> _Dataset entries_:
(** C1. Forward step of an iterator that is not at the end of its line: the
    column goes up by one and the remainder down by one. When the remainder
    is still positive nothing else changes. Otherwise, when the column has
    reached [m_EndIndex0], the run index is unchanged and the remainder keeps
    its decremented value. Otherwise the run index goes up by one and the
    remainder becomes the length of the run it now names. *)
Theorem operator_inc_step (it : Iterator) :
  IsAtEndOfLine it = false ->
  (0 < m_SegmentRemainder it - 1 ->
     operator_inc debug it =
       Some (mkIterator (m_Index0 it + 1) (m_BeginIndex0 it) (m_EndIndex0 it)
               (m_RealIndex it) (m_SegmentRemainder it - 1)
               (m_RunLengthLine it) (m_BI it))) /\
  (m_SegmentRemainder it - 1 <= 0 -> m_Index0 it + 1 = m_EndIndex0 it ->
     operator_inc debug it =
       Some (mkIterator (m_Index0 it + 1) (m_BeginIndex0 it) (m_EndIndex0 it)
               (m_RealIndex it) (m_SegmentRemainder it - 1)
               (m_RunLengthLine it) (m_BI it))) /\
  (m_SegmentRemainder it - 1 <= 0 -> m_Index0 it + 1 <> m_EndIndex0 it ->
     forall r, run_at (m_RunLengthLine it) (m_RealIndex it + 1) = Some r ->
     operator_inc debug it =
       Some (mkIterator (m_Index0 it + 1) (m_BeginIndex0 it) (m_EndIndex0 it)
               (m_RealIndex it + 1) (fst r)
               (m_RunLengthLine it) (m_BI it))).
Proof.
  intros Hend. split; [|split].
  - apply inc_same_run, Hend.
  - intros Hle Heq. apply inc_end_of_line; assumption.
  - intros Hle Hne r Hr. apply inc_next_run; assumption.
Qed.

(** C2. Backward step: the column goes down by one and the remainder up by
    one. When the remainder does not exceed the length of the current run
    nothing else changes. Otherwise the run index goes down by one and the
    remainder becomes 1, whatever the length of the run it now names. *)
Theorem operator_dec_step (it : Iterator) (r : Run) :
  run_at (m_RunLengthLine it) (m_RealIndex it) = Some r ->
  (m_SegmentRemainder it + 1 <= fst r ->
     operator_dec it =
       Some (mkIterator (m_Index0 it - 1) (m_BeginIndex0 it) (m_EndIndex0 it)
               (m_RealIndex it) (m_SegmentRemainder it + 1)
               (m_RunLengthLine it) (m_BI it))) /\
  (fst r < m_SegmentRemainder it + 1 ->
     operator_dec it =
       Some (mkIterator (m_Index0 it - 1) (m_BeginIndex0 it) (m_EndIndex0 it)
               (m_RealIndex it - 1) 1
               (m_RunLengthLine it) (m_BI it))).
Proof.
  intros Hr. split; intros Hc.
  - apply (dec_same_run it r); assumption.
  - apply (dec_previous_run it r); assumption.
Qed.

(** C9. [GoToEndOfLine] puts the column on [m_EndIndex0], the run index on
    the last run of the line and the remainder on 0; [IsAtEndOfLine] then
    holds. *)
Theorem GoToEndOfLine_spec (it : Iterator) :
  GoToEndOfLine it =
    mkIterator (m_EndIndex0 it) (m_BeginIndex0 it) (m_EndIndex0 it)
      (size (m_RunLengthLine it) - 1) 0 (m_RunLengthLine it) (m_BI it) /\
  (forall l r, m_RunLengthLine it = l ++ [r] ->
     run_at (m_RunLengthLine it) (m_RealIndex (GoToEndOfLine it)) = Some r) /\
  IsAtEndOfLine (GoToEndOfLine it) = true.
Proof.
  split; [reflexivity|]. split.
  - intros l r Hl. cbn. rewrite Hl. apply run_at_nth.
    unfold size. rewrite length_app. simpl. split; [lia|].
    replace (Z.to_nat (Z.of_nat (length l + 1) - 1)) with (length l) by lia.
    rewrite nth_error_app2 by lia. rewrite Nat.sub_diag. reflexivity.
  - unfold IsAtEndOfLine. cbn. apply Z.eqb_refl.
Qed.

(** C8. [GoToBeginOfLine] puts the column on [m_BeginIndex0], the run index
    on 0 and the remainder on the length of the first run. When the region
    begins at the start of the line and is not empty, and the first run has a
    positive length, the iterator is then active and forward consistent, with
    an exact remainder. *)
Theorem GoToBeginOfLine_spec (it : Iterator) (r : Run) :
  run_at (m_RunLengthLine it) 0 = Some r ->
  exists it',
    GoToBeginOfLine it = Some it' /\
    it' = mkIterator (m_BeginIndex0 it) (m_BeginIndex0 it) (m_EndIndex0 it)
            0 (fst r) (m_RunLengthLine it) (m_BI it) /\
    (m_BeginIndex0 it = 0 -> 0 < m_EndIndex0 it -> 1 <= fst r ->
       0 <= m_Index0 it' < m_EndIndex0 it' /\
       forward_consistent it' /\ exact_remainder it').
Proof.
  intros Hr. eexists. split; [apply goto_begin_eq, Hr|].
  split; [reflexivity|]. intros Hb He Hlen.
  destruct (goto_begin_synchronized it r Hr Hlen Hb He) as [Hfc Hex].
  split; [apply Hfc|]. split; assumption.
Qed.

(** C10. On the last column of a region that ends inside the current run
    (remainder at least 2), the forward step reaches the end of the line with
    a positive remainder, one less than before, and the same run index. That
    state is not the one [GoToEndOfLine] produces, whose remainder is 0. When
    the remainder was exact, the end column of the region lies in the run the
    index names. *)
Theorem operator_inc_clipped_end (it : Iterator) :
  forward_consistent it ->
  m_Index0 it = m_EndIndex0 it - 1 ->
  2 <= m_SegmentRemainder it ->
  exists it',
    operator_inc debug it = Some it' /\
    IsAtEndOfLine it' = true /\
    m_SegmentRemainder it' = m_SegmentRemainder it - 1 /\
    0 < m_SegmentRemainder it' /\
    m_RealIndex it' = m_RealIndex it /\
    m_SegmentRemainder (GoToEndOfLine it') = 0 /\
    m_RealIndex (GoToEndOfLine it') = size (m_RunLengthLine it') - 1 /\
    it' <> GoToEndOfLine it' /\
    (exact_remainder it ->
       run_start (m_RunLengthLine it') (m_RealIndex it') <= m_EndIndex0 it'
         < run_end (m_RunLengthLine it') (m_RealIndex it')).
Proof.
  intros (Hidx & Hend & r & Hr & Hsr & Hpix) Hlast Hge.
  eexists. split; [apply inc_same_run; [exact Hend | lia]|].
  unfold IsAtEndOfLine, exact_remainder. fields.
  split; [apply Z.eqb_eq; lia|].
  split; [reflexivity|]. split; [lia|]. split; [reflexivity|].
  split; [reflexivity|]. split; [reflexivity|]. split.
  - intros Heq. apply (f_equal m_SegmentRemainder) in Heq.
    unfold GoToEndOfLine in Heq. revert Heq. fields. lia.
  - intros Hex. rewrite (run_end_eq _ _ _ Hr) in *. lia.
Qed.

(** C3. The forward-consistent state with an exact remainder is an invariant
    of the forward direction. On a line whose runs all have positive length
    and a region that ends inside the line, a forward step that does not reach
    the end of the line is defined and leaves the iterator forward consistent,
    with an exact remainder. [GoToBeginOfLine] establishes that state when the
    region begins at the start of the line and is not empty, and the first run
    has a positive length. *)
Theorem synchronized_invariant :
  (forall it : Iterator,
     well_formed (m_RunLengthLine it) ->
     m_EndIndex0 it <= width (m_RunLengthLine it) ->
     forward_consistent it -> exact_remainder it ->
     m_Index0 it + 1 <> m_EndIndex0 it ->
     exists it',
       operator_inc debug it = Some it' /\
       IsAtEndOfLine it' = false /\
       forward_consistent it' /\ exact_remainder it') /\
  (forall (it : Iterator) (r : Run),
     run_at (m_RunLengthLine it) 0 = Some r -> 1 <= fst r ->
     m_BeginIndex0 it = 0 -> 0 < m_EndIndex0 it ->
     exists it',
       GoToBeginOfLine it = Some it' /\
       forward_consistent it' /\ exact_remainder it').
Proof.
  split.
  - intros it Hwf Hw Hfc Hex Hne.
    destruct (inc_synchronized it Hwf Hw (conj Hfc Hex))
      as (it' & Hinc & _ & _ & _ & _ & Hnext).
    destruct (Hnext Hne) as [Hfc' Hex'].
    exists it'. split; [exact Hinc|]. split; [apply Hfc'|]. split; assumption.
  - intros it r Hr Hlen Hb He.
    eexists. split; [apply goto_begin_eq, Hr|].
    apply goto_begin_synchronized; assumption.
Qed.

(** C4. On a line with at least one run, all of positive length, and a region
    that covers the whole line, the forward scan from [GoToBeginOfLine] to the
    end of the line reads as many values as the run lengths add up to, and the
    value read at column [i] is that of the one run whose range of columns
    contains [i]. *)
Theorem scan_forward_decodes (it : Iterator) :
  m_RunLengthLine it <> [] ->
  well_formed (m_RunLengthLine it) ->
  covers_line it ->
  exists it0 vs,
    GoToBeginOfLine it = Some it0 /\
    (forall fuel, (Z.to_nat (width (m_RunLengthLine it)) <= fuel)%nat ->
       scan_forward debug fuel it0 = Some vs) /\
    Z.of_nat (length vs) = width (m_RunLengthLine it) /\
    (forall i, 0 <= i < width (m_RunLengthLine it) ->
       exists j r,
         run_at (m_RunLengthLine it) j = Some r /\
         run_start (m_RunLengthLine it) j <= i
           < run_end (m_RunLengthLine it) j /\
         nth_error vs (Z.to_nat i) = Some (snd r) /\
         (forall j' r',
            run_at (m_RunLengthLine it) j' = Some r' ->
            run_start (m_RunLengthLine it) j' <= i
              < run_end (m_RunLengthLine it) j' ->
            j' = j)).
Proof.
  intros Hne Hwf [Hb He].
  destruct (first_run _ Hne) as [r0 Hr0].
  pose proof (width_positive _ Hne Hwf) as Hpos.
  pose proof (well_formed_run _ _ _ Hwf Hr0) as Hlen0.
  pose proof (goto_begin_synchronized it r0 Hr0 Hlen0 Hb ltac:(lia)) as Hsync.
  eexists. exists (decode (m_RunLengthLine it)).
  split; [apply goto_begin_eq, Hr0|]. split; [|split].
  - intros fuel Hfuel.
    rewrite (scan_forward_synchronized (Z.to_nat (width (m_RunLengthLine it))));
      fields; try assumption; try lia; [| right; exact Hsync].
    rewrite Hb. cbn [Z.to_nat skipn].
    rewrite firstn_all2 by (rewrite decode_length by assumption; lia).
    reflexivity.
  - rewrite decode_length by assumption. lia.
  - intros i Hi.
    destruct (owning_run_exists _ Hwf i Hi) as (j & r & Hr & Hrange).
    exists j, r. split; [exact Hr|]. split; [exact Hrange|]. split.
    + pose proof (pixel_in_run _ _ _ _ Hwf Hr Hrange) as Hpix.
      unfold pixel_at in Hpix.
      destruct (Z.ltb_spec i 0); [lia | exact Hpix].
    + intros j' r' Hr' Hrange'.
      apply (owning_run_unique (m_RunLengthLine it) i j j' r r'); assumption.
Qed.
Lemma name_match_bytes s :
  regexp.MatchString validNameRe s = true ->
  forallb is_name_byte (bytes s) = true
  /\ (1 <= String.length s <= 64)%nat.
Proof.
  intros Hm. pose proof (name_match_ascii _ Hm) as Ha.
  unfold regexp.MatchString in Hm. rewrite (runes_ascii _ Ha) in Hm.
  cbn [validNameRe regexp.min_rep regexp.max_rep] in Hm.
  apply andb_true_iff in Hm as [Hm Hc]. apply andb_true_iff in Hm as [Hmin Hmax].
  rewrite forallb_map_compose in Hc. rewrite length_map in Hmin, Hmax.
  assert (Hl : List.length (bytes s) = String.length s).
  { clear. induction s; simpl; [reflexivity|now f_equal]. }
  rewrite Hl in Hmin, Hmax.
  apply Nat.leb_le in Hmin, Hmax. split; [exact Hc|lia].
Qed.

Lemma count_byte_quote b s :
  count_byte b (generator.quote s)
  = (count_byte b (String "034" "") + count_byte b s
     + count_byte b (String "034" ""))%nat.
Proof.
  unfold generator.quote.
  change (String "034" s) with (String "034" "" ++ s)%string.
  rewrite !count_byte_append. lia.
Qed.
(** * The suggestion-stream session manager (week10 ChatService)

    A shallow embedding of the two [ChatService] classes of the week10
    client, [frontend/src/services/chatService.ts] and the [ChatService]
    of [mobile/src/services/api.ts], together with the part of the
    JavaScript run time they are written against: the [EventSource]
    objects they create, the [setTimeout] timers they arm, and the
    microtask queue on which the continuation of an [await] or the
    reaction of a [.then] runs. *)

From stdpp Require Import gmap strings list fin_maps.
From Stdlib Require Import NArith ZArith Lia.


Open Scope N_scope.

(** ** Values produced by [JSON.parse] *)

(** [JSON.parse] yields [null], a boolean, a number, a string, an array or
    an object.  Numbers are only ever tested for truthiness here, so an
    integer stands for them. *)
#[warnings="-register-all"]
Inductive JSValue : Type :=
| JNull
| JBool (b : bool)
| JNumber (z : Z)
| JString (s : string)
| JArray (elems : list JSValue)
| JObject (props : list (string * JSValue)).

(** [event.data] is a string; it is represented by what [JSON.parse] makes
    of it: a [SyntaxError], or the value it denotes. *)
Inductive Payload : Type :=
| Unparsable
| Parsed (v : JSValue).

(** Own properties of an object in the order of the text; [JSON.parse]
    lets a later duplicate key overwrite an earlier one. *)
Fixpoint assoc_last (k : string) (props : list (string * JSValue)) : option JSValue :=
  match props with
  | [] => None
  | (k', v) :: rest =>
      match assoc_last k rest with
      | Some v' => Some v'
      | None => if decide (k' = k) then Some v else None
      end
  end.

(** [v.k] for a value [v] other than [null]: [None] is [undefined]. *)
Definition get_prop (k : string) (v : JSValue) : option JSValue :=
  match v with
  | JObject props => assoc_last k props
  | _ => None
  end.

(** ToBoolean. *)
Definition truthy (v : option JSValue) : bool :=
  match v with
  | None => false
  | Some JNull => false
  | Some (JBool b) => b
  | Some (JNumber z) => negb (Z.eqb z 0)
  | Some (JString s) => negb (String.eqb s "")
  | Some (JArray _) => true
  | Some (JObject _) => true
  end.

(** ** The [SuggestionEvent] interface of [types/api.ts] *)

Definition is_string (v : JSValue) : bool :=
  match v with JString _ => true | _ => false end.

> _WHAT IS BEING ASKED_: Among the lines above, please find those with "does" and copy them.

> _SOLUTION TO THIS PROBLEM_:
    one. When the remainder does not exceed the length of the current run
    and a region that ends inside the line, a forward step that does not reach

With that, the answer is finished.